** RECORDS FOR PROCESSING follows **
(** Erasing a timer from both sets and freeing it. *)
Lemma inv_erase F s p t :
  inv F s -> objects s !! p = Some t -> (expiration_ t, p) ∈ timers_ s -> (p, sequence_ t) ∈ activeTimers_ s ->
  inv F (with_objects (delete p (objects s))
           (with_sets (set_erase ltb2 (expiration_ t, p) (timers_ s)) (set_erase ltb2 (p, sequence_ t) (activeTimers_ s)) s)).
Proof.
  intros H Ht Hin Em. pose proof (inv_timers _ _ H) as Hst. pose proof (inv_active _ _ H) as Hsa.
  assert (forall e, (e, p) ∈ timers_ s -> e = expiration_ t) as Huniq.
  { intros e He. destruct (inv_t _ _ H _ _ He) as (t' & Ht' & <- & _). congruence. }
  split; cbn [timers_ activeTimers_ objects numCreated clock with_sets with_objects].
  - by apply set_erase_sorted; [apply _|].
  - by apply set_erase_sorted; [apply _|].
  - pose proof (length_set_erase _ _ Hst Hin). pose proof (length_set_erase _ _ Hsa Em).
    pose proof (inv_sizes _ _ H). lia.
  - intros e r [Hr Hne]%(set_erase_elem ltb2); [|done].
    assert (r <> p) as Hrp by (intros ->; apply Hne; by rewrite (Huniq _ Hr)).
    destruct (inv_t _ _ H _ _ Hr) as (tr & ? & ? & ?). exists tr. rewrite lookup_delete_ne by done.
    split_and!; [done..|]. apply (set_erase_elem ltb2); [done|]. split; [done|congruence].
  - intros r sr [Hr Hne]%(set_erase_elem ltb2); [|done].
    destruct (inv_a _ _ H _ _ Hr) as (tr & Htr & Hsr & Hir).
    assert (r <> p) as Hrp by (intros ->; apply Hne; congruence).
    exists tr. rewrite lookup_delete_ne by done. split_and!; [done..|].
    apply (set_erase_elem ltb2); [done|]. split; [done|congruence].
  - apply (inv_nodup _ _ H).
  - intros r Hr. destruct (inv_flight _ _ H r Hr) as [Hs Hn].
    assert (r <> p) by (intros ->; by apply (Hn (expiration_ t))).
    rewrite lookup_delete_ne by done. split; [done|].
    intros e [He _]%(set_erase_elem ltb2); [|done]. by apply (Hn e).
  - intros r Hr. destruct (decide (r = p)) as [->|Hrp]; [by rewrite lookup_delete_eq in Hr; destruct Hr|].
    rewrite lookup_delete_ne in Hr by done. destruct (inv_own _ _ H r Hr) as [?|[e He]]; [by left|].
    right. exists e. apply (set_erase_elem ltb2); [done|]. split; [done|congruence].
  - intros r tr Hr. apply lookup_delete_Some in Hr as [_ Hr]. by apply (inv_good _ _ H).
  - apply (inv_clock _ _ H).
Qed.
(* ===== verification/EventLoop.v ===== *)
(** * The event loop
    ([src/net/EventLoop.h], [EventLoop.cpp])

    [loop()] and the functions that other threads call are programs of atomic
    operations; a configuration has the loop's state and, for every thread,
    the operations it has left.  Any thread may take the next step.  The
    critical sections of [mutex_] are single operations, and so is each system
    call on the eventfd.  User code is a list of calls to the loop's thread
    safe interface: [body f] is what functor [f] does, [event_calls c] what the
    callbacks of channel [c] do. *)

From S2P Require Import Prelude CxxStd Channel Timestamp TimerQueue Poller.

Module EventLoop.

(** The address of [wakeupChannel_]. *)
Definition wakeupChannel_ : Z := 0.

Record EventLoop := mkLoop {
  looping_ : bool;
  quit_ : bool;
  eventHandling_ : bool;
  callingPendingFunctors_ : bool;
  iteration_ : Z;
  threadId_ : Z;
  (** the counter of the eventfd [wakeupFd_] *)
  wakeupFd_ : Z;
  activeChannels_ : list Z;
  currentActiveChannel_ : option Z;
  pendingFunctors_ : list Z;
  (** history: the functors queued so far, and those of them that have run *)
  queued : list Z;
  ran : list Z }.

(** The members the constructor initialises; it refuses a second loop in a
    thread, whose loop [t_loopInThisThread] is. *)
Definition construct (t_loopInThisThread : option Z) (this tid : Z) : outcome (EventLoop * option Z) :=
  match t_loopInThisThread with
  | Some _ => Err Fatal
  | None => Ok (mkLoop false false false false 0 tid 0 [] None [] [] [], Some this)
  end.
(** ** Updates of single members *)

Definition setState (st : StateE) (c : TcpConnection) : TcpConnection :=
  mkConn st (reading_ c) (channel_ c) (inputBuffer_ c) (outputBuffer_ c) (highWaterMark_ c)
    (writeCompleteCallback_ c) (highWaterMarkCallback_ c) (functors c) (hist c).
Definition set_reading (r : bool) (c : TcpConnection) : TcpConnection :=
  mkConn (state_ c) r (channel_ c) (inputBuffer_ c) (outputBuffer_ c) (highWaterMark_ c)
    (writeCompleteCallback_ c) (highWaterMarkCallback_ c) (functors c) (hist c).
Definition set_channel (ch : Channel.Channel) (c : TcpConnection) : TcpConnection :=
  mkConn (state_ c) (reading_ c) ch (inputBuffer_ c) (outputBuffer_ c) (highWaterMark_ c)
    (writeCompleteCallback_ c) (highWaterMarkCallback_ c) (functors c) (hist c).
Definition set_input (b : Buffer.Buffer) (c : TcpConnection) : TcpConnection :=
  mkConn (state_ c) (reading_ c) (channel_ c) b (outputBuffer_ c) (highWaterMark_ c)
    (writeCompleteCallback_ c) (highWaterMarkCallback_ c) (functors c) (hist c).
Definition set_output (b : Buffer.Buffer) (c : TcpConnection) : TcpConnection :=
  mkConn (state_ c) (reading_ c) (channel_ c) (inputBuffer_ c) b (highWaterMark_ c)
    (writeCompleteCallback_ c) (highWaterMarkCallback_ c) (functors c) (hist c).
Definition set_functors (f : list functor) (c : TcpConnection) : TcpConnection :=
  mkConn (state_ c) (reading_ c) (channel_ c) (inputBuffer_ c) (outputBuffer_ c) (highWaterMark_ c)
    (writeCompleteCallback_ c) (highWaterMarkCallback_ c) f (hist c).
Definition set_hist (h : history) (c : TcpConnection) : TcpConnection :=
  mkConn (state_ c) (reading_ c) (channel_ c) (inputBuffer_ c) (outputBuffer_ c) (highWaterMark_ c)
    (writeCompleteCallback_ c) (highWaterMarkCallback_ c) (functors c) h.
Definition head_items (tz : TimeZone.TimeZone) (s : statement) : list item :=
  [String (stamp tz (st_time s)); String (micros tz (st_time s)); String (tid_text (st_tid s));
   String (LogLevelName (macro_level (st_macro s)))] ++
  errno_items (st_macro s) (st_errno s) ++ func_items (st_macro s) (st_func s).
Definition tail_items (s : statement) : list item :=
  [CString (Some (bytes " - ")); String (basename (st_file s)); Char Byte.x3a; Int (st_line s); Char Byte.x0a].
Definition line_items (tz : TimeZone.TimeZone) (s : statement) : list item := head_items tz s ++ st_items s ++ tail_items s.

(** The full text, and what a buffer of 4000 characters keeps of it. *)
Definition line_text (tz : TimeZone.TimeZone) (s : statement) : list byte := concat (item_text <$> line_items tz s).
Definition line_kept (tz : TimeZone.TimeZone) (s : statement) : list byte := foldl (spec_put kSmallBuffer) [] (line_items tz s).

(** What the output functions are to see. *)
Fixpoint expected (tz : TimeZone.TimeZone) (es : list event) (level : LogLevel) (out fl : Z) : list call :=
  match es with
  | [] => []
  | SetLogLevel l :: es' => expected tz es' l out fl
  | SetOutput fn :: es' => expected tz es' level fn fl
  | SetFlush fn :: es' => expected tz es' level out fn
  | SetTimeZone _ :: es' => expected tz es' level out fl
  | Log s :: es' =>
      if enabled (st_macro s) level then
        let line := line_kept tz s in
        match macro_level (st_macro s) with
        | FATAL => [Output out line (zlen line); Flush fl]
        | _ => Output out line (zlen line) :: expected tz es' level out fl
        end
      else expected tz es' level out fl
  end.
** End of RECORDS FOR PROCESSING **
EXERCISE INSTRUCTIONS: Retype the records above, but only those lines that fall between the line containing "intros H Ht" and the line containing "- intros e r", with both of those lines included, exactly as written.

SOLUTION FOR THIS EXERCISE:
  intros H Ht Hin Em. pose proof (inv_timers _ _ H) as Hst. pose proof (inv_active _ _ H) as Hsa.
  assert (forall e, (e, p) ∈ timers_ s -> e = expiration_ t) as Huniq.
  { intros e He. destruct (inv_t _ _ H _ _ He) as (t' & Ht' & <- & _). congruence. }
  split; cbn [timers_ activeTimers_ objects numCreated clock with_sets with_objects].
  - by apply set_erase_sorted; [apply _|].
  - by apply set_erase_sorted; [apply _|].
  - pose proof (length_set_erase _ _ Hst Hin). pose proof (length_set_erase _ _ Hsa Em).
    pose proof (inv_sizes _ _ H). lia.
  - intros e r [Hr Hne]%(set_erase_elem ltb2); [|done].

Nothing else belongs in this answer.